I reject the offer, and politely point out that I walked in with perfectly functioning glasses, and it was their work with the pliers that resulted in my immediate need for a new pair.  Manager is underwhelmed with the logic of my position, saying something about how the pliers are the tools they use to make an adjustment and I'd asked for an adjustment.

At this point, I did something that I've never done before -- I did my best impression of an immovable object.  I didn't argue; I didn't ask to see her boss; I didn't even say, "Are you really going to make me take you to Small Claims Court over half the cost of a pair of glasses that you broke?"  I just sat there giving her my best, "I'm not leaving without a free pair of glasses" face.

Manager disappears off in back.  I continue to play with my now-broken glasses.

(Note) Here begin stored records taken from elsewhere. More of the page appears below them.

Lemma telling_step n l X js past c rest d : l = past ++ c :: rest → NoDup l → n ∉ l → unstarted X = ∅ → telling n l X js past d →
  wpd True (modJob c (fun jc => jc <| Q_WAITING ::= fun s => s ∖ {[n]} |>);;
            jc ← getJob c; when (CanSubmit jc && negb false && negb false) (StartNode c false;; mret tt)) d
    (fun _ => telling n l X js (past ++ [c])).
Proof.
  intros Hl Hnd Hnl HX [I Hjs [jn [Hjn Hsn]] Hch].
  assert (c ∈ l ∧ c ∉ past) as [Hcl Hcp]. { subst l. apply NoDup_app in Hnd as (_ & Hnd & _). set_solver. }
  destruct (Hch c Hcl Hcp) as (jc & Hc & Hin). wpd_steps.
  set (jc' := jc <| Q_WAITING ::= fun s => s ∖ {[n]} |>). set (d1 := d <| _nodeIDHash ::= insert c jc' |>).
  apply (wpd_getJob _ c jc'); [apply lookup_insert_eq|]. rewrite !andb_true_r.
  destruct (inv_delivered n c X _ d jc jc' I Hc Hin) as [Hyes Hno]; [|unfold elem_of, pending_elem_of; set_solver|done|].
  { intros (j & Hj & Hu). simplify_eq. }
  assert (∀ d2, inv cfg None X (delivered n c (fun p c0 => p = n ∧ c0 ∈ l ∧ c0 ∉ past)) d2 → _jobs d2 = js →
            (∀ m j, m = n ∨ m ∈ l → _nodeIDHash d !! m = Some j → m ≠ c → ∃ j', _nodeIDHash d2 !! m = Some j' ∧ Q_WAITING j' = Q_WAITING j ∧
               (_Status j' = STATUS_DONE ↔ _Status j = STATUS_DONE)) → telling n l X js (past ++ [c]) d2) as Hend.
  { intros d2 I2 Hj2 Hk. constructor.
    - eapply dag_inv_ext; [|exact I2]. intros p x. unfold delivered. rewrite elem_of_app, list_elem_of_singleton. naive_solver.
    - done.
    - destruct (Hk n jn) as (j' & ? & _ & ?); [by left|done|by intros ->|]. exists j'. naive_solver.
    - intros x Hx Hxp. rewrite elem_of_app, list_elem_of_singleton in Hxp. destruct (Hch x) as (jx & Hjx & Hwx); [done|tauto|].
      destruct (Hk x jx) as (j' & ? & E & _); [by right|done|tauto|]. exists j'. by rewrite E. }
  assert (∀ m j, _nodeIDHash d !! m = Some j → m ≠ c → _nodeIDHash d1 !! m = Some j) as Hd1.
  { intros m j Hm Hne. unfold d1; simpl. by rewrite lookup_insert_ne. }
  destruct (CanSubmit jc') eqn:Hcs; simpl; wpd_steps.
  - pose proof (Hyes eq_refl) as H. eapply wpd_mono; [eapply (StartNode_spec cfg w Hw); [exact H|done]|].
    intros b d2 [_ [I2 V2]]. apply wpd_ret, Hend; [done|by rewrite (e_jobs _ _ _ _ V2)|].
    intros m j _ Hm Hne. eapply (evolves_node False c X _ d1 d2); [apply (f_graph cfg _ d1 (proj1 (hd_inv _ _ _ _ _ _ _ _ _ H)))|done|done|auto].
  - apply Hend; [by apply Hno|done|]. intros m j _ Hm Hne. exists j. auto.
Qed.

Lemma TerminateJob_spec A n X d0 d j s : holding A n X no_wait d0 d j s → s ≠ STATUS_DONE → unstarted X = ∅ →
  wpd True (TerminateJob cfg w n false false) d (fun _ d' => inv cfg None X no_wait d' ∧ _jobs d' = _jobs d).
Proof.
  intros H Hsd HX. pose proof (hd_node _ _ _ _ _ _ _ _ _ H) as Hn.
  pose proof (hd_hand _ _ _ _ _ _ _ _ _ H) as (Hs & Hwt & Hq & Hid & Hc).
  unfold TerminateJob. apply wpd_bind, wpd_assert; [done|]. wpd_steps.
  apply (wpd_getJob _ n (TerminateSuccess j)); [apply lookup_insert_eq|]. simpl. rewrite Hc. simpl. wpd_steps.
  eapply wpd_modJob; [apply lookup_insert_eq|]. wpd_steps.
  set (j' := TerminateSuccess j <| countedAsDone := true |>).
  pose proof (inv_done A n X d0 d j s j' H Hsd eq_refl) as I1.
  set (d1 := d <| _nodeIDHash ::= insert n (TerminateSuccess j) |> <| _numNodesDone ::= Z.succ |>
               <| _nodeIDHash ::= insert n j' |>).
  assert (inv cfg None X (fun p c => p = n ∧ c ∈ Q_CHILDREN j) d1) as I.
  { eapply (inv_core cfg); [|exact I1]. unfold core_of; simpl. by rewrite insert_insert_eq. }
  apply wpd_assert; [apply Z.leb_le, (inv_done_le _ _ _ I)|].
  set (l := set_list (Q_CHILDREN j)).
  assert (∀ c, c ∈ l ↔ c ∈ Q_CHILDREN j) as Hl by (intros c; apply elem_of_set_list).
  assert (n ∉ l) as Hnl.
  { rewrite Hl. intros Hin. destruct H as [(F & _ & _) _ _ _ _]. assert (n ∈ Q_WAITING j) as Hw'; [|set_solver].
    apply (f_waits cfg no_wait d F n j n Hn). split; [|left; exists j; split; congruence].
    apply (wf_parents _ (f_graph cfg no_wait d F) n j n Hn), edge_node. eauto. }
  apply (wpd_for_each True (fun past d => telling n l X (_jobs d1) past d)).
  - constructor.
    + eapply dag_inv_ext; [|exact I]. intros p c. rewrite Hl. set_solver.
    + done.
    + exists j'. split; [apply lookup_insert_eq|done].
    + intros c Hc' _. apply Hl in Hc'. assert (edge (graph_of d1) n c) as He.
      { apply edge_node. exists j'. split; [apply lookup_insert_eq|done]. }
      pose proof (wf_closed _ (f_graph _ _ _ (proj1 I)) n c He) as Hcd.
      unfold graph_of in Hcd. rewrite dom_fmap in Hcd. apply elem_of_dom in Hcd as [jc Hjc]. exists jc. split; [done|].
      apply (f_waits _ _ _ (proj1 I) c jc n Hjc). split; [|right; done]. by apply (wf_parents _ (f_graph _ _ _ (proj1 I)) c jc n Hjc).
  - intros past c rest d2 El Ht. eapply telling_step; [exact El| |done|done|done].
    unfold l, set_list. rewrite merge_sort_Permutation. apply NoDup_elements.
  - intros d2 []. split; [|done]. eapply dag_inv_ext; [|exact t_inv0]. unfold no_wait. naive_solver.
Qed.

(** ** Changes of a node in its place *)

Record touched (j j' : Job) : Prop := {
  to_static : same_static j j';
  to_status : _Status j' = _Status j;
  to_pid post : _pid <$> script_of post j' = _pid <$> script_of post j;
}.

Lemma place_touch (P : JobID_t → Job → Prop) (m : gmap JobID_t Job) n j j' (l : list JobID_t) : m !! n = Some j →
  (P n j ↔ P n j') → (∀ x, x ∈ l ↔ ∃ jx, m !! x = Some jx ∧ P x jx) →
  ∀ x, x ∈ l ↔ ∃ jx, <[n := j']> m !! x = Some jx ∧ P x jx.
Proof. intros Hn HP Hl x. rewrite Hl. lookup_case n x; [|done]. naive_solver. Qed.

Manager reappears with what is apparently a prepared speech.  It involves phrases like, "We'll make an exception just this one time" and ends with "if you select a frame between $90 and $100, we'll do it for you."  I agree.  She takes me over to the El Cheapo frame section of the store, and we try to look for a pair of frames similar to what I previously had on my face.  She has a pair in her hand which are the same color and size, and only a slightly different shape.  She hands them to me as a suggestion.  They seem fine.  I notice the price tag says $120.  I pretend I didn't see that and say, "These are fine, will you do them?"  She agrees and takes me over to the register.

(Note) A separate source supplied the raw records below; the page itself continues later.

(** A ready node is set aside, or taken up again: it is in no place. *)
Lemma core_aside n j (m : gmap JobID_t Job) X X' d : m !! n = Some j → hand_ok STATUS_READY j → n ∉ X → n ∈ X' →
  (∀ x, x ≠ n → x ∈ X' ↔ x ∈ X) → uncounted X' = uncounted X → core_ok (delete n m) X d ↔ core_ok m X' d.
Proof.
  intros Hn Hh HX HX' Hx Hu. pose proof (hand_local STATUS_READY j Hh) as Hl. destruct Hh as (Hs & Hwt & Hq & Hi & Hc).
  assert (∀ p : Job → bool, p j = false → cnt p (delete n m) = cnt p m) as Hcnt.
  { intros p E. rewrite (cnt_put p m n j Hn), E. simpl. lia. }
  assert (∀ (P Q : JobID_t → Job → Prop) x, ¬Q n j → (x ≠ n → ∀ j, P x j ↔ Q x j) →
            (∃ jx, delete n m !! x = Some jx ∧ P x jx) ↔ (∃ jx, m !! x = Some jx ∧ Q x jx)) as Hplace.
  { intros P Q x HQ HPQ. destruct (decide (x = n)) as [->|Hne]; [rewrite lookup_delete_eq; naive_solver|].
    rewrite lookup_delete_ne by done. naive_solver. }
  assert (∀ x, (∃ j, delete n m !! x = Some j ∧ _Status j = STATUS_READY ∧ Q_WAITING j = ∅ ∧ x ∉ X) ↔
               (∃ j, m !! x = Some j ∧ _Status j = STATUS_READY ∧ Q_WAITING j = ∅ ∧ x ∉ X')) as Hready.
  { intros x. apply (Hplace (fun x j => _Status j = STATUS_READY ∧ Q_WAITING j = ∅ ∧ x ∉ X)
      (fun x j => _Status j = STATUS_READY ∧ Q_WAITING j = ∅ ∧ x ∉ X')); [tauto|]. intros Hne j0. by rewrite Hx. }
  assert (∀ s x, s ≠ STATUS_READY → (∃ j, delete n m !! x = Some j ∧ _Status j = s) ↔ (∃ j, m !! x = Some j ∧ _Status j = s)) as Hst.
  { intros s x Hne. apply (Hplace (fun _ j => _Status j = s) (fun _ j => _Status j = s)); [congruence|done]. }
  assert (∀ s, s ≠ STATUS_READY → cnt (is_st s) (delete n m) = cnt (is_st s) m) as Hcs.
  { intros s Hne. apply Hcnt. unfold is_st. rewrite Hs. by apply bool_decide_eq_false_2. }
  assert (∀ c : cstr, cnt (in_cat c) (delete n m) = cnt (in_cat c) m) as Hcc by (intros c; apply Hcnt; unfold in_cat, is_st; by rewrite Hs).
  split; intros []; constructor; try done;
    try (intros x; by first [rewrite <- Hready | rewrite Hready | rewrite <- Hst | rewrite Hst]);
    try (by rewrite ?Hu; first [rewrite <- Hcs | rewrite Hcs | rewrite <- (Hcnt _ Hi) | rewrite (Hcnt _ Hi)]).
  - intros x jx Hjx. destruct (decide (x = n)) as [->|]; [simplify_eq; by apply Hl|]. apply (c_local x). by rewrite lookup_delete_ne.
  - intros post pid x Hpid. destruct (c_pid post pid x Hpid) as (jx & Hjx & ?). apply lookup_delete_Some in Hjx as [_ ?]. eauto.
  - intros c t Ht. rewrite <- Hcc. eauto.
  - intros x jx Hjx. apply lookup_delete_Some in Hjx as [_ ?]. eauto.
  - intros post pid x Hpid. destruct (c_pid post pid x Hpid) as (jx & Hjx & ?). exists jx. split; [|done].
    rewrite lookup_delete_ne; [done|]. intros <-.
    assert (n ∈ running (scriptQ post d)) as Hr.
    { unfold running. apply list_elem_of_fmap. exists (pid, n). split; [done|]. by apply elem_of_map_to_list. }
    destruct post.
    + destruct (proj1 (c_post n)) as (? & ? & ?); [unfold post_place; simpl in Hr; set_solver|congruence].
    + destruct (proj1 (c_pre n)) as (? & ? & ?); [unfold pre_place; simpl in Hr; set_solver|congruence].
  - rewrite Hcs, <- Hu; done.
  - intros c t Ht. rewrite Hcc. eauto.
Qed.

Lemma inv_defer n j X d : inv cfg (Some n) X no_wait d → n ∉ X → _nodeIDHash d !! n = Some j → hand_ok STATUS_READY j →
  inv cfg None (deferring X n) no_wait d.
Proof.
  intros (F & C & I) HX Hn Hh. split_and!; [done| |].
  - apply (core_aside n j (_nodeIDHash d) X); [done|done|done|by apply elem_of_deferring; left| |done|done].
    intros x Hne. rewrite elem_of_deferring. tauto.
  - intros x Hx. apply elem_of_deferring in Hx as [->|Hx]; [destruct Hh as (? & ? & _); eauto|].
    destruct (I x Hx) as (jx & Hjx & ?). simpl in Hjx. apply lookup_delete_Some in Hjx as [_ ?]. eauto.
Qed.

Lemma inv_undefer A n X d : inv cfg None X no_wait d → n ∈ X → ∃ j, holding A n (starting X n) no_wait d d j STATUS_READY.
Proof.
  intros (F & C & I) HX. destruct (I n HX) as (j & Hn & Hs & Hwt). simpl in *.
  assert (hand_ok STATUS_READY j) as Hh by (apply hand_of_local; [by apply (c_local _ _ _ C n)|done..]).
  assert (n ∉ starting X n) as HX' by (rewrite elem_of_starting; tauto).
  exists j. constructor; [|apply evolves_refl|done|done|done]. split_and!; [done| |].
  - apply (core_aside n j (_nodeIDHash d) (starting X n) X); [done|done|done|done| |done|done].
    intros x Hne. rewrite elem_of_starting. tauto.
  - intros x Hx. apply elem_of_starting in Hx as [Hx Hne]. destruct (I x Hx) as (jx & Hjx & ?). exists jx.
    simpl in *. by rewrite lookup_delete_ne.
Qed.

End Aside.

Section Main.
Variable cfg : DagConfig.
Variable w : World.
Hypothesis Hw : good_world w.
Implicit Types (A : Prop) (n c p : JobID_t) (X : pending) (W : JobID_t → JobID_t → Prop) (d : Dag) (j : Job).
Abbreviation holding := (holding cfg).
Abbreviation settled := (settled cfg).
Abbreviation finished := (finished cfg).
Abbreviation StartNode := (StartNode cfg w).

(** ** Scripts *)

(** A node whose script waits or runs. *)
Lemma script_node post n X d : inv cfg None X no_wait d →
  n ∈ _waitingQueue (scriptQ post d) ∨ n ∈ running (scriptQ post d) →
  ∃ j, _nodeIDHash d !! n = Some j ∧ hand_ok (run_status post) j ∧ is_Some (script_of post j).
Proof.
  intros I Hin. pose proof I as (_ & C & _).
  assert (∃ j, _nodeIDHash d !! n = Some j ∧ _Status j = run_status post) as (j & Hn & Hs).
  { destruct post; [apply (c_post _ _ _ C n); unfold post_place|apply (c_pre _ _ _ C n); unfold pre_place]; simpl in Hin; set_solver. }
  pose proof (local_hand cfg None X no_wait d n j I Hn) as Hl. exists j. split; [done|].
  split; [apply hand_of_local; by destruct post|]. destruct post; [by apply (l_post _ Hl)|by apply (l_pre _ Hl)].
Qed.

Lemma take_script post n j X d f : inv cfg None X no_wait d → n ∉ X → _nodeIDHash d !! n = Some j → hand_ok (run_status post) j →
  let q := scriptQ post d in
  n :: _waitingQueue (f q) ++ running (f q) ≡ₚ _waitingQueue q ++ running q →
  (∀ pid m, _scriptPidTable (f q) !! pid = Some m → _scriptPidTable q !! pid = Some m) →
  (∀ pid m, _scriptPidTable q !! pid = Some m → _scriptPidTable (f q) !! pid = Some m ∨ (m = n ∧ _pid <$> script_of post j = Some pid)) →
  (_numScriptsRunning q = Z.of_nat (size (_scriptPidTable q)) → _numScriptsRunning (f q) = Z.of_nat (size (_scriptPidTable (f q)))) →
  _numScriptsRunning (f q) ≤ _numScriptsRunning q →
  holding False n X no_wait (upd_queue post f d) (count_run post Z.pred (upd_queue post f d)) j (run_status post).
Proof.
  intros I HX Hn Hh q Hq Hp1 Hp2 Hr Hle.
  constructor; [|by destruct post; apply evolves_nodes|by destruct post|done|done].
  apply (inv_take cfg n j X no_wait _ d); [done|by destruct post|done| |].
  - destruct Hh as (Hs & _ & _ & Hi & _). destruct post; simpl in *; subst q.
    + placed_tac.
      unfold post_place; simpl. rewrite !app_assoc, <- Hq. done.
    + placed_tac.
      unfold pre_place; simpl. rewrite !app_assoc, <- Hq. done.
  - destruct post; subst q; simpl in *; constructor; simpl; intros; try done; eauto.
    + destruct post; simpl in *; auto.
    + destruct post; simpl in *; lia.
    + destruct post; simpl in *; auto.
    + destruct post; simpl in *; lia.
Qed.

While putting the order together, she glances at the price.  There's the slightest pause when she notices they're more than she said she'd give me credit for, but she also knows she had selected the damn things as the best replacement for my current frames.

A few hours later and I'm walking out of there with my nice new free glasses.  And the feeling that I played one right.

4 comments:

Anonymous said...

I took my son's glasses back to "the shop" to be repaired (the lens kept falling out) and they broke them, too.  I was never offered a replacement; they just glued them back together!  He had to wear them like that for almost a year!  I am so impressed with you; I am one of those that leaves with my tail tucked after a few half-hearted arguments...they totally love people like me!  You know, the ones they can totally SCREW!!!  Good for you!  JAE

Anonymous said...

I am reminded of that one lone Chinese student standing inn front of the tank that was going to roll over him.  And the tank blinked.  YOU GO GIRL!!!!!  A heartwarming story for a wintry day. Mrs. L  

Anonymous said...

Man, NZ, I got awfully pissed on your behalf just reading this. I can't believe they tried to get away with not taking responsibility for breaking your glasses! But I learned something today ... something I hope I'll put into practice if I'm ever in this kind of situation. Instead of losing my cool, I hope I'll give them my immovable object stare. Silence is, after all, more powerful than we realize.

Well, except for you. Atta girl.

Anonymous said...

NZ
You know, I think what makes this even more impressive is that you probably never mentioned you were a lawyer. That you just went to the tried and true, stick to your guns immovable object, they're over a barrel and know it, I have the patience method of attack.

I think you should be very proud of yourself NZ. I wish I was as capable. Then again, maybe that's why I'm not a lawyer?